> [Your assignment]:
Below this sentence is a listing; return exactly its lines from the one with "UvarintSize : Z -> Z;" to the one with "Definition Base58BTC : Z := 122.", both kept, and nothing more.

*** Data excerpts Section Begins ***

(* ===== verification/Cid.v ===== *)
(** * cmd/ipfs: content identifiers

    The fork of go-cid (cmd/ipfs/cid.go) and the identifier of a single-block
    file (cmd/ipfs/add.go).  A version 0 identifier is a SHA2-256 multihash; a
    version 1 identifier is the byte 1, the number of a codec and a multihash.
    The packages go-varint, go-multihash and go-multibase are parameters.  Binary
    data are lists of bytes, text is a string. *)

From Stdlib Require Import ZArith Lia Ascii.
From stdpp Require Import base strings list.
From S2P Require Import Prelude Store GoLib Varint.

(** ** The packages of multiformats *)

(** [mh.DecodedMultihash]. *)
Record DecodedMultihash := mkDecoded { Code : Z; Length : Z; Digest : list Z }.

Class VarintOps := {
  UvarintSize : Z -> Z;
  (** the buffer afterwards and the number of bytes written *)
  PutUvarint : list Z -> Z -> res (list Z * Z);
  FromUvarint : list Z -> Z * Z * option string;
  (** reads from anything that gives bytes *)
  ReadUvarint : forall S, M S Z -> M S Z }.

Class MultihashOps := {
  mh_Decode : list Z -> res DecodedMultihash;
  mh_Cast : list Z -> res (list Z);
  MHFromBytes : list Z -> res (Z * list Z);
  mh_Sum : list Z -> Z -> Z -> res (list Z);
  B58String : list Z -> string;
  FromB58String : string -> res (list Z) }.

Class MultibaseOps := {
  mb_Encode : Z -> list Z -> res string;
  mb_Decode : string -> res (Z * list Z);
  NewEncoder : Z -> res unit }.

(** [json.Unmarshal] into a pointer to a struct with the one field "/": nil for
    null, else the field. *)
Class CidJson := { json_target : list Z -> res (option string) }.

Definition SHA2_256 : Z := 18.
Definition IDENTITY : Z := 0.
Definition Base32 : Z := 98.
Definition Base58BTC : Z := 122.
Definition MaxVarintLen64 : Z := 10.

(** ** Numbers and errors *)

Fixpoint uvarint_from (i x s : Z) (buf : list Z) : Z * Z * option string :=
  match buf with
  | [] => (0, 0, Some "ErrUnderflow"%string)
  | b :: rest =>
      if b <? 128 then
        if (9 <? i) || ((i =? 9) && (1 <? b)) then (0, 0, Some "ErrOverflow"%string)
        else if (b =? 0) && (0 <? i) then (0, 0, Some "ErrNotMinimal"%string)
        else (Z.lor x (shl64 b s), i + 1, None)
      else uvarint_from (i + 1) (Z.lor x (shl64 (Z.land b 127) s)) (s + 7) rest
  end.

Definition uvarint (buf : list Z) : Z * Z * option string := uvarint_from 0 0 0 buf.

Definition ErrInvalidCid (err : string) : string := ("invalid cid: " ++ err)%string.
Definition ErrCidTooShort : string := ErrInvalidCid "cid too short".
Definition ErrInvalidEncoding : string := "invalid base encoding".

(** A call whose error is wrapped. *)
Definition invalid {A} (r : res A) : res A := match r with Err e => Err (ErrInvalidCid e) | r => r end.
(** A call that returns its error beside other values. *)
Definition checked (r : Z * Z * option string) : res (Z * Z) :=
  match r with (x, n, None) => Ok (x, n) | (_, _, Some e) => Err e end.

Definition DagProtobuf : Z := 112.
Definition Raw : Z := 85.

*** Data excerpts Section Ends ***
*** Data excerpts Section Begins ***

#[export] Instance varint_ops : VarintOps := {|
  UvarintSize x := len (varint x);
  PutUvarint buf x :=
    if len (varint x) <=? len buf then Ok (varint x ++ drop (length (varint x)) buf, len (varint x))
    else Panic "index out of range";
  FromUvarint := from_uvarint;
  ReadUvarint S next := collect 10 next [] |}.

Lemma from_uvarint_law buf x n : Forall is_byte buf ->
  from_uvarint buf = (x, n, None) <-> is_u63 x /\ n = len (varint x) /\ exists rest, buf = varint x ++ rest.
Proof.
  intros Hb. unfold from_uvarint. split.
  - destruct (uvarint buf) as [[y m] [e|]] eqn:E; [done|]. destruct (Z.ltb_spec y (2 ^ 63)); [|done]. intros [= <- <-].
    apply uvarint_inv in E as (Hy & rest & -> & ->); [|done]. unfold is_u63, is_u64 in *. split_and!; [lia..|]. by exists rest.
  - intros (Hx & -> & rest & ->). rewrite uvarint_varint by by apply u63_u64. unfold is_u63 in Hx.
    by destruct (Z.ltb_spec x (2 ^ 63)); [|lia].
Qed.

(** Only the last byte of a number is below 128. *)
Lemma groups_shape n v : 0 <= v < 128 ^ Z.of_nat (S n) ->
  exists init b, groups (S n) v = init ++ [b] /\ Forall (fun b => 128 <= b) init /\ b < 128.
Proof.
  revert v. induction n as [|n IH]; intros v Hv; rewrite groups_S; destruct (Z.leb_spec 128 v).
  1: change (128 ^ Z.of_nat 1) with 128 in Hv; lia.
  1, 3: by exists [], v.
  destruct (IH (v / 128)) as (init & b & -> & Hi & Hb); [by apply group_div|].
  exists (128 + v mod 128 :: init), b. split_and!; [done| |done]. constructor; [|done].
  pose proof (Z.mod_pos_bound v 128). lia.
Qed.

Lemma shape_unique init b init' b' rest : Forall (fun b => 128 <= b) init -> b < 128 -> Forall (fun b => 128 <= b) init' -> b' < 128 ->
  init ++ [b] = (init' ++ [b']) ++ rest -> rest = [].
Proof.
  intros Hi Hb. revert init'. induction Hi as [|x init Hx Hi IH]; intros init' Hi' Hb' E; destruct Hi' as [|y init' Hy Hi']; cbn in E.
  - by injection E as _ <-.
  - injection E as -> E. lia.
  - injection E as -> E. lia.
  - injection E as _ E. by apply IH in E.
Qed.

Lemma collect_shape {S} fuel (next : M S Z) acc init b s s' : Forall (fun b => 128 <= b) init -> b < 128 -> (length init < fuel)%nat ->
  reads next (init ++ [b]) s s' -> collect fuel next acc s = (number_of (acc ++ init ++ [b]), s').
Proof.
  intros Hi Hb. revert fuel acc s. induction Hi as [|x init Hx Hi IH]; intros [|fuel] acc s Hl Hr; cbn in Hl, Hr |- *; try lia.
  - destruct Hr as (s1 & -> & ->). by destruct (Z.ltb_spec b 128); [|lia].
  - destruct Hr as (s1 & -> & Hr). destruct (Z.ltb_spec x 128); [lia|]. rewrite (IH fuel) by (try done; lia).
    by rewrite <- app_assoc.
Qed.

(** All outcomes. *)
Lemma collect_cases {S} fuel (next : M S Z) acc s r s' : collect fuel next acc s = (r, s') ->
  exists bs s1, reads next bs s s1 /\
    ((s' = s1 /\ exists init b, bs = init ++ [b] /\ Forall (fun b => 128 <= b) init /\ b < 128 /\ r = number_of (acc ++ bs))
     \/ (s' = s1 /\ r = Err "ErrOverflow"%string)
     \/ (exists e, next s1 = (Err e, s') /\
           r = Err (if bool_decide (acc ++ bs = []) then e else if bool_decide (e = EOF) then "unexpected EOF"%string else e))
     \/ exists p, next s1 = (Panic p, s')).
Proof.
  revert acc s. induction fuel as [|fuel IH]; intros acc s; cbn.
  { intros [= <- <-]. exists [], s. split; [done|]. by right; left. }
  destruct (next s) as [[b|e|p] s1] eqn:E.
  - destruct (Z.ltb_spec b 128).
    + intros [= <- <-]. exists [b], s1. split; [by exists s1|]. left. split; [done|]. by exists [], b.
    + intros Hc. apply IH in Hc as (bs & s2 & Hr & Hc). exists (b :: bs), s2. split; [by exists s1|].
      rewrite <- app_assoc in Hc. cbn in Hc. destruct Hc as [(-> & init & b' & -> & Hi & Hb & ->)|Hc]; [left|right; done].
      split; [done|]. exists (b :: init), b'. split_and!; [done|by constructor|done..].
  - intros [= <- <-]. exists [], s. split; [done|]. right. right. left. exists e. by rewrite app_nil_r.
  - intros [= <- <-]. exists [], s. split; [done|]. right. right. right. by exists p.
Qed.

*** Data excerpts Section Ends ***

> [Response]:
  UvarintSize : Z -> Z;
  (** the buffer afterwards and the number of bytes written *)
  PutUvarint : list Z -> Z -> res (list Z * Z);
  FromUvarint : list Z -> Z * Z * option string;
  (** reads from anything that gives bytes *)
  ReadUvarint : forall S, M S Z -> M S Z }.

Class MultihashOps := {
  mh_Decode : list Z -> res DecodedMultihash;
  mh_Cast : list Z -> res (list Z);
  MHFromBytes : list Z -> res (Z * list Z);
  mh_Sum : list Z -> Z -> Z -> res (list Z);
  B58String : list Z -> string;
  FromB58String : string -> res (list Z) }.

Class MultibaseOps := {
  mb_Encode : Z -> list Z -> res string;
  mb_Decode : string -> res (Z * list Z);
  NewEncoder : Z -> res unit }.

(** [json.Unmarshal] into a pointer to a struct with the one field "/": nil for
    null, else the field. *)
Class CidJson := { json_target : list Z -> res (option string) }.

Definition SHA2_256 : Z := 18.
Definition IDENTITY : Z := 0.
Definition Base32 : Z := 98.
Definition Base58BTC : Z := 122.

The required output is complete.